--- Data for the task Enclosed Below ---

(** ** Reachable group lists *)

Lemma sort_insert_perm {A} (less : A → A → outcome bool) x l l' :
  sort_insert less x l = Ok l' → l' ≡ₚ x :: l.
Proof.
  revert l'. induction l as [|y l IH]; intros l' E; cbn in E.
  - by injection E as <-.
  - mstep E. destruct a; [|by injection E as <-]. mstep E. injection E as <-.
    rewrite (IH _ E1). apply Permutation_swap.
Qed.

Lemma list_sort_perm {A} (less : A → A → outcome bool) l l' :
  list_sort less l = Ok l' → l' ≡ₚ l.
Proof.
  revert l'. induction l as [|x l IH]; intros l' E; cbn in E.
  - by injection E as <-.
  - mstep E. apply sort_insert_perm in E. rewrite E. by rewrite (IH a).
Qed.

Lemma SortNoLock_perm h w w' :
  SortNoLock h w = Ok w' →
  w_running_groups_ w' ≡ₚ w_running_groups_ w ∧ w_pending_groups_ w' = w_pending_groups_ w.
Proof.
  unfold SortNoLock. destruct (w_running_groups_ w) as [|g gs] eqn:Er.
  - intros [= <-]. by rewrite Er.
  - intros E. mstep E. injection E as <-. cbn. by apply list_sort_perm in E0.
Qed.

(** The operations on the groups of one worker, interleaved in any order by
    the worker's own thread ([Sort], [Balance]) and by its callers; [Runners]
    is any change of the runner objects themselves. *)
Inductive group_step : gmap runner_ptr (TaskRunner Q) * Worker →
                       gmap runner_ptr (TaskRunner Q) * Worker → Prop :=
  | GsBind h w g w' :
      live h g → NoDup g → g ## worker_runners w → Bind_group h g w = Ok w' →
      group_step (h, w) (h, w')
  | GsBindList h w gs :
      Forall (live h) gs → Forall (λ g, g ≠ []) gs → NoDup (concat gs) →
      concat gs ## worker_runners w →
      group_step (h, w) (h, Bind_list gs w)
  | GsBindGroup h w father_id child w' :
      is_Some (h !! child) → child ∉ worker_runners w →
      BindGroup h father_id child w = Ok w' → group_step (h, w) (h, w')
  | GsSort h w w' : SortNoLock h w = Ok w' → group_step (h, w) (h, w')
  | GsBalance h w h' w' : BalanceNoLock h w = Ok (h', w') → group_step (h, w) (h', w')
  | GsRetain h w gs w' :
      RetainActiveAndUnschedulable h w = Ok (gs, w') → group_step (h, w) (h, w')
  | GsRelease h w : group_step (h, w) (h, (ReleasePending w).2)
  | GsUnBind h w : group_step (h, w) (h, (UnBind_all w).2)
  | GsRunners h w h' : dom h' = dom h → group_step (h, w) (h', w).
Lemma migration_moves_storage_witness :
  let wf := UpdateSpecific 1 [7] (Worker_init true "from") in
  let s := MkWorld {[ 1%nat := idle_runner ]}
    {[ 0%nat := wf; 1%nat := Worker_init true "to" ]} ∅ 0 0 0 0 [] in
  ∃ task s1, run_closure sample_callbacks (CMoveSpecific 0 1 1) s = Ok (tt, s1) ∧
    (let! '(_, s2) := Task_Run sample_callbacks task s1 in
     of_option NullDeref (w_specific_map_ <$> wd_workers s2 !! 1%nat)) = Ok {[ 1 := [7] ]}.
Proof.
  cbv zeta.
  destruct (migration_moves_storage sample_callbacks 0 1 1
    (MkWorld {[ 1%nat := idle_runner ]}
      {[ 0%nat := UpdateSpecific 1 [7] (Worker_init true "from");
         1%nat := Worker_init true "to" ]} ∅ 0 0 0 0 [])
    (UpdateSpecific 1 [7] (Worker_init true "from")) (Worker_init true "to"))
    as (task & s1 & E & Ew & _ & _ & Hrun); [discriminate|reflexivity|reflexivity|].
  exists task, s1. split; [exact E|].
  rewrite (Hrun s1 (AddImmediateTask (Some task) (Worker_init true "to")))
    by (rewrite Ew; apply lookup_insert_eq).
  cbn. rewrite lookup_insert_eq. reflexivity.
Defined.
End Sample.
(* ===== verification/ThreadNames.v ===== *)
(** * ThreadNames: naming the thread of a worker

    Models [ThreadWorkerImpl::SetName] of the five
    [src/platform/*/thread_worker_impl.cc].  The build takes one of the files;
    the system calls are recorded.  ThreadWorker.v, where the thread of a worker
    names itself, takes Linux's. *)

From S2P Require Import Prelude Store Worker ThreadWorker.

Local Open Scope string_scope.
Local Open Scope Z_scope.

(** ** Windows: the exception that names a thread *)

Definition kVCThreadNameException : Z := 0x406D1388.

Record THREADNAME_INFO := MkTHREADNAME_INFO {
  dwType : Z;
  szName : string;
  dwThreadID : Z;
  dwFlags : Z
}.

(** Its size: a [DWORD], a pointer of [ptr] bytes and two more [DWORD]s, each
    aligned to its own size and the whole to its largest member. *)
Definition sizeof_DWORD : Z := 4.
Definition align_up (n a : Z) : Z := (n + a - 1) / a * a.
Definition sizeof_THREADNAME_INFO (ptr : Z) : Z :=
  align_up (align_up sizeof_DWORD ptr + ptr + sizeof_DWORD + sizeof_DWORD) ptr.

(** ** The files *)

Inductive os_call :=
  | pthread_setname_np_self (name : string)   (* of [pthread_self()] *)
  | pthread_setname_np (name : string)        (* of the calling thread *)
  | RaiseException (code flags nargs : Z) (args : THREADNAME_INFO).

Definition SetName_adr (name : string) : list os_call :=
  if bool_decide (name = "") then [] else [pthread_setname_np_self name].
Definition SetName_ios (name : string) : list os_call :=
  if bool_decide (name = "") then [] else [pthread_setname_np name].
Definition SetName_linux (name : string) : list os_call :=
  if bool_decide (name = "") then [] else [pthread_setname_np_self name].
Definition SetName_mac (name : string) : list os_call :=
  if bool_decide (name = "") then [] else [pthread_setname_np name].

(** The handler is [EXCEPTION_CONTINUE_EXECUTION]: the exception, whether a
    debugger took it or not, has no other effect. *)
Definition SetName_win (ptr GetCurrentThreadId : Z) (name : string) : list os_call :=
  if bool_decide (name = "") then []
  else
    let info := MkTHREADNAME_INFO 0x1000 name GetCurrentThreadId 0 in
    [RaiseException kVCThreadNameException 0 (sizeof_THREADNAME_INFO ptr / sizeof_DWORD) info].

(** ** Properties *)

(** The names given. *)
Definition given (c : os_call) : string :=
  match c with
  | pthread_setname_np_self name | pthread_setname_np name => name
  | RaiseException _ _ _ info => szName info
  end.

(** Every file names the thread once, unless the name is empty; that is what
    ThreadWorker.v logs. *)
Theorem SetName_names ptr tid name :
  let names := if bool_decide (name = "") then [] else [name] in
  given <$> SetName_adr name = names ∧ given <$> SetName_ios name = names ∧
  given <$> SetName_linux name = names ∧ given <$> SetName_mac name = names ∧
  given <$> SetName_win ptr tid name = names ∧
  ∀ (Q : Type) (w : World Q), SetName name w = log (EvSetThreadName <$> names) w.
Proof.
  unfold SetName_adr, SetName_ios, SetName_linux, SetName_mac, SetName_win, SetName.
  destruct (bool_decide (name = "")); repeat split.
  intros Q w. unfold log, st_modify, st_ret. cbn. by rewrite app_nil_r; destruct w.
Qed.

(** [RaiseException] takes its arguments to be [nargs] values of a pointer's
    size, and [SetName] counts them in [DWORD]s.  With pointers of 4 bytes that
    is the same; with pointers of 8 it reads twice the bytes that the record
    has. *)
Theorem RaiseException_reads ptr tid name (Hptr : ptr = 4 ∨ ptr = 8) (Hname : name ≠ "") :
  ∃ code nargs info, SetName_win ptr tid name = [RaiseException code 0 nargs info] ∧
    nargs <= 15 ∧
    nargs * ptr = (if ptr =? 8 then 2 else 1) * sizeof_THREADNAME_INFO ptr.
Proof.
  unfold SetName_win. rewrite bool_decide_false by done.
  eexists _, _, _. split; [reflexivity|]. by destruct Hptr as [-> | ->].
Qed.

Lemma RaiseException_reads_witness :
  SetName_win 8 7 "worker" =
    [RaiseException kVCThreadNameException 0 6 (MkTHREADNAME_INFO 0x1000 "worker" 7 0)] ∧
  sizeof_THREADNAME_INFO 8 = 24 ∧ ∃ nargs, nargs * 8 = 2 * sizeof_THREADNAME_INFO 8.
Proof.
  split; [reflexivity|]. split; [reflexivity|].
  destruct (RaiseException_reads 8 7 "worker" (or_intror eq_refl) ltac:(done)) as (c & n & i & _ & _ & H).
  by exists n.
Defined.
(* ===== verification/Turns.v ===== *)
(** * Turns: what one turn of a worker does to the queues

    A turn is one call of [Worker::RunTask] (WorkerLoop.v).  Tasks are
    conserved by every part of it: what the scan hands out leaves the queues,
    what the task's own code posts enters them, and per runner they leave in
    the order they entered.  GracefulExit.v iterates turns of a terminated
    worker, EndToEnd.v those of a live one. *)

From S2P Require Import Prelude Time PriorityQueue Store TaskRunner Worker WorkerLoop.

(** ** Bags of queued things *)

Section Bag.
Context {Q A : Type} (f : TaskRunner Q → list A).
Implicit Types h : gmap runner_ptr (TaskRunner Q).

(** Everything [f] finds in the runners of a heap, in no particular order. *)
Definition bag h : list A := concat (map_to_list (f <$> h)).*2.

Lemma bag_lookup h q r :
  h !! q = Some r → bag h ≡ₚ f r ++ concat (map_to_list (delete q (f <$> h))).*2.
Proof.
  intros Hq. unfold bag. rewrite <- (map_to_list_delete (f <$> h) q (f r)); [done|].
  by rewrite lookup_fmap, Hq.
Qed.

--- End of Enclosed Data for the task ---

→ Task objective
Copy out the range of lines above starting at the line with "of_option NullDeref (w_specific_map_" and ending at the line with "Definition sizeof_DWORD : Z := 4.", exactly and including both.

→ Result of the task
     of_option NullDeref (w_specific_map_ <$> wd_workers s2 !! 1%nat)) = Ok {[ 1 := [7] ]}.
Proof.
  cbv zeta.
  destruct (migration_moves_storage sample_callbacks 0 1 1
    (MkWorld {[ 1%nat := idle_runner ]}
      {[ 0%nat := UpdateSpecific 1 [7] (Worker_init true "from");
         1%nat := Worker_init true "to" ]} ∅ 0 0 0 0 [])
    (UpdateSpecific 1 [7] (Worker_init true "from")) (Worker_init true "to"))
    as (task & s1 & E & Ew & _ & _ & Hrun); [discriminate|reflexivity|reflexivity|].
  exists task, s1. split; [exact E|].
  rewrite (Hrun s1 (AddImmediateTask (Some task) (Worker_init true "to")))
    by (rewrite Ew; apply lookup_insert_eq).
  cbn. rewrite lookup_insert_eq. reflexivity.
Defined.
End Sample.
(* ===== verification/ThreadNames.v ===== *)
(** * ThreadNames: naming the thread of a worker

    Models [ThreadWorkerImpl::SetName] of the five
    [src/platform/*/thread_worker_impl.cc].  The build takes one of the files;
    the system calls are recorded.  ThreadWorker.v, where the thread of a worker
    names itself, takes Linux's. *)

From S2P Require Import Prelude Store Worker ThreadWorker.

Local Open Scope string_scope.
Local Open Scope Z_scope.

(** ** Windows: the exception that names a thread *)

Definition kVCThreadNameException : Z := 0x406D1388.

Record THREADNAME_INFO := MkTHREADNAME_INFO {
  dwType : Z;
  szName : string;
  dwThreadID : Z;
  dwFlags : Z
}.

(** Its size: a [DWORD], a pointer of [ptr] bytes and two more [DWORD]s, each
    aligned to its own size and the whole to its largest member. *)
Definition sizeof_DWORD : Z := 4.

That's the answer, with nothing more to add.